## [INPUT RECORDS]
(** ** The group guard *)

(** X10.  For a group between 0 and 30 the mask rendered into the guard of
    the term is [2 ^ group]: the guard tests the bit of the group and no
    other. *)
Theorem group_mask_is_group_bit (numBonds : nat) (group : Z) :
  (0 <= group <= 30)%Z ->
  to_int (Z.shiftl 1 group) = (2 ^ group)%Z /\
  (forall k, (0 <= k)%Z ->
     Z.testbit (to_int (Z.shiftl 1 group)) k = (k =? group)%Z) /\
  loopHeader numBonds group
  = "if ((groups&" +:+ intToString (2 ^ group) +:+ ") != 0)" +:+ nl
    +:+ "for (unsigned int index = blockIdx.x*blockDim.x+threadIdx.x; index < "
    +:+ dec numBonds +:+ "; index += blockDim.x*gridDim.x) {" +:+ nl.
Proof.
  intros Hgroup.
  assert (to_int (Z.shiftl 1 group) = (2 ^ group)%Z) as Hmask.
  { rewrite Z.shiftl_1_l. unfold to_int, UINT_MODULUS.
    assert (0 < 2 ^ group <= 2 ^ 30)%Z as Hpow.
    { split; [apply Z.pow_pos_nonneg; lia | apply Z.pow_le_mono_r; lia]. }
    rewrite Z.mod_small; [lia |].
    change (2 ^ 31)%Z with 2147483648%Z. change (2 ^ 32)%Z with 4294967296%Z.
    change (2 ^ 30)%Z with 1073741824%Z in Hpow. lia. }
  split; [exact Hmask |]. split.
  - intros k Hk. rewrite Hmask, Z.pow2_bits_eqb by lia. apply Z.eqb_sym.
  - unfold loopHeader. rewrite Hmask. reflexivity.
Qed.

Lemma group_mask_is_group_bit_witness :
  to_int (Z.shiftl 1 5) = (2 ^ 5)%Z /\
  (forall k, (0 <= k)%Z -> Z.testbit (to_int (Z.shiftl 1 5)) k = (k =? 5)%Z) /\
  loopHeader 7 5
  = "if ((groups&" +:+ intToString (2 ^ 5) +:+ ") != 0)" +:+ nl
    +:+ "for (unsigned int index = blockIdx.x*blockDim.x+threadIdx.x; index < "
    +:+ dec 7 +:+ "; index += blockDim.x*gridDim.x) {" +:+ nl.
Proof. apply (group_mask_is_group_bit 7 5). lia. Defined.

(** ** The kernel text, piece by piece *)

Lemma indexParameters_spec (u : CudaBondedUtilities) :
  indexParameters u
  = concat ((fun force => imap (indexParameter force)
                            (default [] (atomIndices u !! force)))
            <$> seq 0 (length (forceAtoms u))).
Proof.
  unfold indexParameters.
  apply (for_loop_ind (fun k (acc : list (string * string)) =>
           acc = concat ((fun force => imap (indexParameter force)
                                         (default [] (atomIndices u !! force)))
                         <$> seq 0 k))).
  - reflexivity.
  - intros force acc _ ->. cbv zeta.
    rewrite (for_loop_collect (default [] (atomIndices u !! force))
               (indexParameter force)).
    rewrite seq_S, fmap_app, concat_app. cbn. rewrite app_nil_r. reflexivity.
Qed.

Lemma argumentParameters_spec (u : CudaBondedUtilities) :
  length (argTypes u) = length (arguments u) ->
  argumentParameters u = imap argumentParameter (argTypes u).
Proof.
  intros Hlen. unfold argumentParameters. rewrite <- Hlen.
  rewrite <- (app_nil_l (imap argumentParameter (argTypes u))).
  rewrite <- (for_loop_collect (argTypes u) argumentParameter []).
  apply for_loop_ext. intros i acc Hi.
  destruct (lookup_lt_is_Some_2 (argTypes u) i Hi) as [type Htype].
  rewrite Htype. reflexivity.
Qed.

(** X11.  When the argument types are as many as the arguments, the
    signature appended to the stream is the kernel name followed by the
    comma-separated parameters: the four fixed ones, one
    [atomIndices<force>_<i>] per block of every term in term and block
    order, and one [customArg<i+1>] of the registered type per argument in
    registration order. *)
Theorem kernelSignature_shape (u : CudaBondedUtilities) (s : string) :
  length (argTypes u) = length (arguments u) ->
  kernelSignature u s
  = s +:+ "extern " +:+ dquote +:+ "C" +:+ dquote
      +:+ " __global__ void computeBondedForces("
      +:+ renderParameters
            (fixedParameters
             ++ concat ((fun force => imap (indexParameter force)
                                       (default [] (atomIndices u !! force)))
                        <$> seq 0 (length (forceAtoms u)))
             ++ imap argumentParameter (argTypes u))
      +:+ ") {" +:+ nl.
Proof.
  intros Hlen. rewrite kernelSignature_parameters. unfold kernelParameters.
  rewrite indexParameters_spec, argumentParameters_spec by exact Hlen.
  reflexivity.
Qed.

Lemma kernelSignature_shape_witness :
  let u := packAll 4 (addInteraction (addArgument newUtilities 5%N "float").2
                        [[0; 1]%Z] "F" 0%Z) in
  kernelSignature u EmptyString
  = EmptyString +:+ "extern " +:+ dquote +:+ "C" +:+ dquote
      +:+ " __global__ void computeBondedForces("
      +:+ renderParameters
            (fixedParameters
             ++ concat ((fun force => imap (indexParameter force)
                                       (default [] (atomIndices u !! force)))
                        <$> seq 0 (length (forceAtoms u)))
             ++ imap argumentParameter (argTypes u))
      +:+ ") {" +:+ nl.
Proof.
  intros u. apply (kernelSignature_shape u EmptyString). reflexivity.
Defined.

(** X12.  The kernel text is, in this order: the prefix fragments in
    registration order, verbatim; the signature; the declaration of the
    energy accumulator; the body of every term in registration order; the
    addition of the accumulator to the energy buffer and the closing
    brace. *)
Theorem kernelSource_shape (u : CudaBondedUtilities) :
  (kernelSource u).1
  = concatStrings (prefixCode u)
    +:+ kernelSignature u EmptyString
    +:+ "real energy = 0;" +:+ nl
    +:+ concatStrings (termBody u <$> seq 0 (length (forceAtoms u)))
    +:+ "energyBuffer[blockIdx.x*blockDim.x+threadIdx.x] += energy;" +:+ nl
    +:+ "}" +:+ nl.
Proof.
  unfold kernelSource. cbv zeta.
  rewrite (for_loop_append (length (prefixCode u)) _
             (fun i => default EmptyString (prefixCode u !! i)))
    by (intros; reflexivity).
  rewrite lookup_all_default.
  match goal with
  | |- context [for_loop (length (forceAtoms u)) ?body (?s0, u)] =>
      set (start := s0); set (emit := body)
  end.
  assert ((exists m, (for_loop (length (forceAtoms u)) emit (start, u)).2
                     = set_maxBonds m u) /\
          (for_loop (length (forceAtoms u)) emit (start, u)).1
          = start +:+ concatStrings (termBody u <$> seq 0 (length (forceAtoms u))))
    as [_ Hloop].
  { apply (for_loop_ind (fun k (acc : string * CudaBondedUtilities) =>
             (exists m, acc.2 = set_maxBonds m u) /\
             acc.1 = start +:+ concatStrings (termBody u <$> seq 0 k))).
    - split; [exists (maxBonds u); symmetry; apply set_maxBonds_same |].
      cbn. symmetry. apply string_app_nil_r.
    - intros k [s1 u1] Hk [[m Hm] Hs]. cbn [fst snd] in Hm, Hs. subst u1 s1.
      subst emit. cbv beta iota.
      change (forceAtoms (set_maxBonds m u)) with (forceAtoms u).
      change (forceGroup (set_maxBonds m u)) with (forceGroup u).
      change (forceSource (set_maxBonds m u)) with (forceSource u).
      match goal with
      | |- context [createForceSource (set_maxBonds m u) k ?b ?a ?g ?c] =>
          pose proof (createForceSource_registry (set_maxBonds m u) k b a g c) as Hreg;
          assert ((createForceSource (set_maxBonds m u) k b a g c).1 = termBody u k)
            as Htext by (unfold termBody; rewrite !createForceSource_text; reflexivity);
          destruct (createForceSource (set_maxBonds m u) k b a g c) as [text u2]
      end.
      cbn [fst snd] in Hreg, Htext. subst text u2. cbn [fst snd]. split.
      + eexists. reflexivity.
      + rewrite seq_S, fmap_app, concatStrings_app. cbn.
        rewrite string_app_nil_r, string_app_assoc. reflexivity. }
  destruct (for_loop (length (forceAtoms u)) emit (start, u)) as [s1 u1].
  cbn [fst] in *. subst s1 start.
  rewrite (kernelSignature_parameters u (EmptyString +:+ concatStrings (prefixCode u))).
  rewrite (kernelSignature_parameters u EmptyString).
  stream_normalize. reflexivity.
Qed.

(** X13.  The body emitted for a term is, in this order: the group guard
    and the grid-stride loop header, the declarations unpacking its blocks,
    the snippet verbatim and a line break, three [atomicAdd] lines per
    atom, and the closing brace. *)
Theorem termBody_shape (u : CudaBondedUtilities) (force : nat) :
  let atoms := default [] (forceAtoms u !! force) in
  termBody u force
  = loopHeader (length atoms) (default 0%Z (forceGroup u !! force))
    +:+ renderDeclarations (termDeclarations u force)
    +:+ default EmptyString (forceSource u !! force) +:+ nl
    +:+ concatStrings ((fun i => scatterAtom i EmptyString)
                       <$> seq 0 (length (default [] (atoms !! 0))))
    +:+ "}" +:+ nl.
Proof. cbv zeta. unfold termBody. apply createForceSource_text. Qed.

## [WHAT YOU SHOULD DO]
When the line with "Z.testbit (to_int (Z.shiftl 1 group))" is reached in the data above, start copying there, and copy each line exactly until the line with "assert (0 <" has been copied; copy nothing else.

## [THE COMPLETED TASK]
     Z.testbit (to_int (Z.shiftl 1 group)) k = (k =? group)%Z) /\
  loopHeader numBonds group
  = "if ((groups&" +:+ intToString (2 ^ group) +:+ ") != 0)" +:+ nl
    +:+ "for (unsigned int index = blockIdx.x*blockDim.x+threadIdx.x; index < "
    +:+ dec numBonds +:+ "; index += blockDim.x*gridDim.x) {" +:+ nl.
Proof.
  intros Hgroup.
  assert (to_int (Z.shiftl 1 group) = (2 ^ group)%Z) as Hmask.
  { rewrite Z.shiftl_1_l. unfold to_int, UINT_MODULUS.
    assert (0 < 2 ^ group <= 2 ^ 30)%Z as Hpow.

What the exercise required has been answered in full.